THE PROBLEM: Where a line holds the word "below", copy it from the records.

DATA EXCERPTS:

(** * ci/check_i18n_quality.py: translation catalog validation

    A shallow embedding of the catalog checker and the properties of its
    specification.

    - [Py] models the parts of the Python runtime the script calls:
      [str] methods, [float], [int / int], the [.1%] format, [Path].
    - [I18n] is the script itself: [parse_ratio], [load_json],
      [validate_catalog_dir] and [main], over an explicit environment and
      file system.
    - The theorems follow the definitions.

    A Python [str] is a [string] whose characters are code points below 256.
    A Python [float] is an IEEE 754 binary64 value, [spec_float] at precision
    53 and maximal exponent 1024. *)

From Stdlib Require Import ZArith Ascii String List SpecFloat.
From stdpp Require Import base option list sorting gmap strings pretty.

(* stdpp's solvers clear hypotheses by name; the names they miss are noise. *)
#[local] Set Warnings "-clear-no-such-hyp".

Local Open Scope Z_scope.

(** ** The Python runtime *)

Module Py.

(** *** Strings *)

(** [str.isspace] on one character: the code points below 256 that Unicode
    classes as white space. *)
Definition isspace (c : ascii) : bool :=
  let n := N_of_ascii c in
  ((9 <=? n) && (n <=? 13) || (28 <=? n) && (n <=? 32)
   || (n =? 133) || (n =? 160))%N.

Fixpoint lstrip (s : string) : string :=
  match s with
  | String c s' => if isspace c then lstrip s' else s
  | EmptyString => EmptyString
  end.

Definition rstrip (s : string) : string := String.rev (lstrip (String.rev s)).

(** [s.strip()] *)
Definition strip (s : string) : string := rstrip (lstrip s).

(** [s.startswith(prefix)] *)
Definition startswith (s prefix : string) : bool := String.prefix prefix s.

(** [s.endswith(suffix)] *)
Definition endswith (s suffix : string) : bool :=
  String.prefix (String.rev suffix) (String.rev s).

(** [sep.join(l)] *)
Definition join (sep : string) (l : list string) : string := String.concat sep l.

(** [str(n)] for a non-negative [int]. *)
Definition str_of_nat (n : nat) : string := pretty n.

(** [s.rfind(".")], [None] for Python's [-1]. *)
Fixpoint rfind_dot (s : string) : option nat :=
  match s with
  | EmptyString => None
  | String c s' =>
      match rfind_dot s' with
      | Some i => Some (S i)
      | None => if Ascii.eqb c "." then Some 0%nat else None
      end
  end.

(** *** Floats *)

Definition float : Type := spec_float.

Definition prec : Z := 53.
Definition emax : Z := 1024.

(** [a < b] and [a > b] on floats; both are false when either side is NaN. *)
Definition float_lt (a b : float) : bool := SFltb a b.
Definition float_gt (a b : float) : bool := SFltb b a.

(** [float(n)] for an [int]: the nearest binary64 value, ties to even. *)
Definition float_of_Z (n : Z) : float := binary_normalize prec emax n 0 false.

Definition float_zero : float := S754_zero false.
Definition float_one : float := Eval vm_compute in float_of_Z 1.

OUTPUT:
    A Python [str] is a [string] whose characters are code points below 256.
(** [str.isspace] on one character: the code points below 256 that Unicode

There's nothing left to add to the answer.